- [Dataset content]:
Lemma Qsum_scaled (c : Q) (l : list Q) :
  Qsum (map (fun v => v * c) l) == Qsum l * c.
Proof.
  induction l as [| v l IH]; simpl; [ring |].
  rewrite IH. ring.
Qed.

Lemma window_map (f : Q -> Q) (x : list Q) (i r : nat) :
  window (map f x) i r = map f (window x i r).
Proof. unfold window. now rewrite skipn_map, firstn_map. Qed.

(** Smoothing commutes with the octave shift: the moving average of the
    shifted F0 is, value by value, the shifted moving average. *)
Theorem smoothing_commutes_with_shift (x : np.array) (k : Z) (r : nat) :
  x <> [] ->
  exists y y',
    moving_average x r = inr y /\
    moving_average (shift_octaves x k) r = inr y' /\
    Forall2 Qeq y' (shift_octaves y k).
Proof.
  intros Hx.
  assert (shift_octaves x k <> []) as Hx'
    by (apply (nonempty_length x);
        [apply length_shift_octaves | exact Hx]).
  rewrite !moving_average_nonempty by assumption.
  eexists; eexists; split; [reflexivity |]; split; [reflexivity |].
  rewrite length_shift_octaves.
  unfold shift_octaves, np.mul_scalar. rewrite map_map.
  apply Forall2_map_same. intros i.
  rewrite !frame_value, window_map, Qsum_scaled.
  unfold Qdiv. ring.
Qed.

Lemma smoothing_commutes_with_shift_demo :
  exists y y',
    moving_average demo_clip 1 = inr y /\
    moving_average (shift_octaves demo_clip 1) 1 = inr y' /\
    Forall2 Qeq y' (shift_octaves y 1).
Proof.
  apply (smoothing_commutes_with_shift demo_clip 1 1). discriminate.
Defined.

Lemma Qsum_bounds (lo hi : Q) (l : list Q) (n : nat) :
  lo <= 0 -> 0 <= hi ->
  Forall (fun v => lo <= v /\ v <= hi) l ->
  (length l <= n)%nat ->
  lo * inject_Z (Z.of_nat n) <= Qsum l /\
  Qsum l <= hi * inject_Z (Z.of_nat n).
Proof.
  intros Hlo Hhi Hall. revert n.
  induction Hall as [| v l [Hv1 Hv2] _ IH]; intros n Hn; simpl in *.
  - assert (0 <= inject_Z (Z.of_nat n)) as Hpos
      by (unfold Qle, inject_Z; simpl; lia).
    split; nra.
  - destruct n as [| n]; [lia |].
    destruct (IH n ltac:(lia)) as [IH1 IH2].
    rewrite Nat2Z.inj_succ. unfold Z.succ. rewrite inject_Z_plus.
    change (inject_Z 1) with 1.
    split; lra.
Qed.

Lemma Forall_slice {A : Type} (P : A -> Prop) (l : list A) (k i : nat) :
  Forall P l -> Forall P (firstn k (skipn i l)).
Proof.
  intros H.
  assert (Forall P (skipn i l)) as Hs.
  { revert i. induction H as [| a l Ha Hl IH]; intros [| i]; simpl;
      [constructor | constructor | now constructor | apply IH]. }
  clear H. revert k.
  induction Hs as [| a l' Ha _ IH]; intros [| k]; simpl; constructor; auto.
Qed.

(** Smoothing never overshoots: if every sample lies between a bound
    [lo <= 0] and a bound [hi >= 0], so does every smoothed value. *)
Theorem smoothing_stays_within_bounds (x : torch.tensor) (r : nat)
    (lo hi : Q) :
  x <> [] ->
  lo <= 0 -> 0 <= hi ->
  Forall (fun v => lo <= v /\ v <= hi) x ->
  exists y,
    moving_average x r = inr y /\
    Forall (fun v => lo <= v /\ v <= hi) y.
Proof.
  intros Hx Hlo Hhi Hall. rewrite moving_average_nonempty by exact Hx.
  eexists; split; [reflexivity |].
  apply Forall_map, Forall_forall. intros i _.
  rewrite frame_value.
  destruct (Qsum_bounds lo hi (window x i r) (r * 2 + 1) Hlo Hhi) as [B1 B2].
  - unfold window. now apply Forall_slice.
  - unfold window. rewrite length_firstn, length_skipn. lia.
  - pose proof (window_size_pos r) as Hpos. split.
    + apply Qle_shift_div_l; assumption.
    + apply Qle_shift_div_r; assumption.
Qed.

Lemma smoothing_stays_within_bounds_demo :
  exists y,
    moving_average demo_clip 1 = inr y /\
    Forall (fun v => 0 <= v /\ v <= 3) y.
Proof.
  apply (smoothing_stays_within_bounds demo_clip 1 0 3).
  - discriminate.
  - vm_compute. discriminate.
  - vm_compute. discriminate.
  - repeat constructor; vm_compute; discriminate.
Defined.

(** A radius that reaches from every frame to both ends of the clip
    flattens it: every element of the smoothed tensor is the sum of all
    samples divided by the window size. *)
Theorem wide_radius_flattens (x : np.array) (r : nat) :
  x <> [] ->
  (length x <= r + 1)%nat ->
  exists y,
    smooth (torch.of_array x) r = inr y /\
    Forall (fun v => v == Qsum x / inject_Z (Z.of_nat (2 * r + 1)))
           (torch.elements y).
Proof.
  intros Hx Hr. unfold torch.of_array.
  rewrite smooth_vector, moving_average_nonempty by exact Hx.
  eexists; split; [reflexivity |].
  rewrite elements_squeeze.
  apply Forall_map, Forall_forall. intros i Hi.
  apply in_seq in Hi. rewrite frame_value.
  replace (2 * r + 1)%nat with (r * 2 + 1)%nat by lia.
  unfold window.
  replace (i - r)%nat with 0%nat by lia.
  rewrite skipn_O, firstn_all2 by lia. reflexivity.
Qed.

Lemma wide_radius_flattens_demo :
  exists y,
    smooth (torch.of_array demo_clip) 100 = inr y /\
    Forall (fun v => v == Qsum demo_clip / inject_Z (Z.of_nat (2 * 100 + 1)))
           (torch.elements y).
Proof.
  apply (wide_radius_flattens demo_clip 100).
  - discriminate.
  - simpl. lia.
Defined.

(** * The two control channels do not mix *)

(** The loudness row depends on the confidence and loudness sequences,
    the statistics and the loudness sliders only: changing the F0
    sequence, the octave shift, the pitch threshold or the pitch smoothing
    leaves it as it was. *)
Theorem loudness_row_ignores_pitch (p1 p2 : Params) (e1 e2 e1' e2' : Env) :
  confidence e1 = confidence e2 ->
  loudness e1 = loudness e2 ->
  data_mean e1 = data_mean e2 ->
  data_std e1 = data_std e2 ->
  loudness_conf_filter p1 = loudness_conf_filter p2 ->
  loudness_floor p1 = loudness_floor p2 ->
  loudness_scale p1 = loudness_scale p2 ->
  loudness_smoothing p1 = loudness_smoothing p2 ->
  exec (adjust_control_signals p1) e1 = inr e1' ->
  exec (adjust_control_signals p2) e2 = inr e2' ->
  loud_norm_t e1' = loud_norm_t e2'.
Proof.
  intros Hc Hl Hm Hs Hcf Hfl Hsc Hsm H1 H2.
  apply exec_adjusted in H1, H2.
  destruct H1 as [_ _ A2 _ A4 A5 A6 _ A8 _ _].
  destruct H2 as [_ _ B2 _ B4 B5 B6 _ B8 _ _].
  rewrite Hc, Hl, Hcf, B2 in A2. injection A2 as A2.
  rewrite <- A2, Hfl, B4 in A4. injection A4 as A4.
  rewrite <- A4, Hsc, <- B5 in A5.
  rewrite (normalize_channel_stats _ _ e1 e2 Hm Hs), A5, B6 in A6.
  injection A6 as A6.
  rewrite <- A6, Hsm, B8 in A8. now injection A8.
Qed.

Lemma loudness_row_ignores_pitch_demo :
  exists e1' e2',
    exec (adjust_control_signals demo_params) demo_env = inr e1' /\
    exec (adjust_control_signals (mkParams (-2) 0.5 0.06 0 0.3 0 2))
         (fresh_env [220; 110; 55] [0.9; 0.05; 0.9] [0.5; 0.01; 0.3]
                    [100; 0.2] [50; 0.1])
    = inr e2' /\
    loud_norm_t e1' = loud_norm_t e2'.
Proof.
  eexists; eexists.
  split; [vm_compute; reflexivity |]. split; [vm_compute; reflexivity |].
  apply (loudness_row_ignores_pitch demo_params
           (mkParams (-2) 0.5 0.06 0 0.3 0 2) demo_env
           (fresh_env [220; 110; 55] [0.9; 0.05; 0.9] [0.5; 0.01; 0.3]
                      [100; 0.2] [50; 0.1]));
    try reflexivity; vm_compute; reflexivity.
Defined.

(** The pitch row and the F0 handed to the synthesis call depend on the
    F0 and confidence sequences, the statistics and the pitch sliders
    only: changing the loudness sequence or any loudness slider leaves
    them as they were. *)
Theorem pitch_row_ignores_loudness (p1 p2 : Params) (e1 e2 e1' e2' : Env) :
  f0 e1 = f0 e2 ->
  confidence e1 = confidence e2 ->
  data_mean e1 = data_mean e2 ->
  data_std e1 = data_std e2 ->
  pitch_conf_filter p1 = pitch_conf_filter p2 ->
  octave_shift p1 = octave_shift p2 ->
  pitch_smoothing p1 = pitch_smoothing p2 ->
  exec (adjust_control_signals p1) e1 = inr e1' ->
  exec (adjust_control_signals p2) e2 = inr e2' ->
  f0_t e1' = f0_t e2' /\ f0_norm_t e1' = f0_norm_t e2'.
Proof.
  intros Hf Hc Hm Hs Hcf Hsh Hsm H1 H2.
  apply exec_adjusted in H1, H2.
  destruct H1 as [_ A1 _ A3 _ _ _ A7 _ A9 _].
  destruct H2 as [_ B1 _ B3 _ _ _ B7 _ B9 _].
  rewrite Hf, Hc, Hcf, B1 in A1. injection A1 as A1.
  rewrite <- A1, Hsh, <- B3 in A3.
  rewrite A3, Hsm, B7 in A7. injection A7 as A7.
  split; [now symmetry |].
  rewrite (normalize_channel_t_stats _ _ e1 e2 Hm Hs), <- A7, B9 in A9.
  now injection A9.
Qed.

Lemma pitch_row_ignores_loudness_demo :
  exists e1' e2',
    exec (adjust_control_signals demo_params) demo_env = inr e1' /\
    exec (adjust_control_signals (mkParams 1 2 0 0.5 0.1 1 0))
         (fresh_env [440; 440; 0] [0.9; 0.05; 0.9] [0.1; 0.2; 0.9]
                    [100; 0.2] [50; 0.1])
    = inr e2' /\
    f0_t e1' = f0_t e2' /\ f0_norm_t e1' = f0_norm_t e2'.
Proof.
  eexists; eexists.
  split; [vm_compute; reflexivity |]. split; [vm_compute; reflexivity |].
  apply (pitch_row_ignores_loudness demo_params
           (mkParams 1 2 0 0.5 0.1 1 0) demo_env
           (fresh_env [440; 440; 0] [0.9; 0.05; 0.9] [0.1; 0.2; 0.9]
                      [100; 0.2] [50; 0.1]));
    try reflexivity; vm_compute; reflexivity.
Defined.

(** * Checkpoint files *)

Module colab_facts.

Import String Ascii colab.
#[local] Open Scope string_scope.

Lemma getitem_checkpoints (name : string) :
  getitem checkpoints name
  = if "Violin" =? name then Some "vn"
    else if "Flute" =? name then Some "fl"
    else if "Trumpet" =? name then Some "tpt"
    else None.
Proof. reflexivity. Qed.

Lemma resolves_iff_offered (name : string) :
  In name checkpoint_names
  <-> exists files, checkpoint_files name = Some files.
Proof.
  unfold checkpoint_files, checkpoint_names. split.
  - intros [<- | [<- | [<- | []]]]; eexists; reflexivity.
  - intros (files & H). rewrite getitem_checkpoints in H.
    destruct (String.eqb_spec "Violin" name) as [<- | _]; [now left |].
    destruct (String.eqb_spec "Flute" name) as [<- | _];
      [now right; left |].
    destruct (String.eqb_spec "Trumpet" name) as [<- | _];
      [now right; right; left |].
    discriminate H.
Qed.

(** The names the form offers are exactly the keys of [checkpoints]: each
    offered name resolves to its three files, and any other name makes the
    lookup fail with [KeyError]. *)
Theorem offered_names_resolve (name : string) :
  In name checkpoint_names
  <-> exists files, checkpoint_files name = Some files.
Proof. apply resolves_iff_offered. Qed.

(** The files of a checkpoint lie in the directory [checkpoints/nws/]
    followed by the checkpoint's code, and two names never share a
    directory's files. *)
Theorem checkpoint_files_layout (name : string) (files : CheckpointFiles) :
  checkpoint_files name = Some files ->
  (exists code,
     getitem checkpoints name = Some code /\
     weights_file files = "checkpoints/nws/" ++ code ++ "/last.ckpt" /\
     mean_file files = "checkpoints/nws/" ++ code ++ "/data_mean.npy" /\
     std_file files = "checkpoints/nws/" ++ code ++ "/data_std.npy") /\
  (forall other,
     checkpoint_files other = Some files -> other = name).
Proof.
  intros H.
  assert (In name checkpoint_names) as Hin
    by (apply resolves_iff_offered; now exists files).
  split.
  - destruct Hin as [<- | [<- | [<- | []]]];
      vm_compute in H; injection H as <-; eexists;
      (split; [reflexivity |]); repeat split.
  - intros other Ho.
    assert (In other checkpoint_names) as Hino
      by (apply resolves_iff_offered; now exists files).
    destruct Hin as [<- | [<- | [<- | []]]];
      destruct Hino as [<- | [<- | [<- | []]]];
      try reflexivity; vm_compute in H, Ho; congruence.
Qed.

- [Instructions to follow]:
All lines above holding the word "list" make up the answer; copy each one.

- [Task solution]:
Lemma Qsum_scaled (c : Q) (l : list Q) :
Lemma window_map (f : Q -> Q) (x : list Q) (i r : nat) :
Lemma Qsum_bounds (lo hi : Q) (l : list Q) (n : nat) :
Lemma Forall_slice {A : Type} (P : A -> Prop) (l : list A) (k i : nat) :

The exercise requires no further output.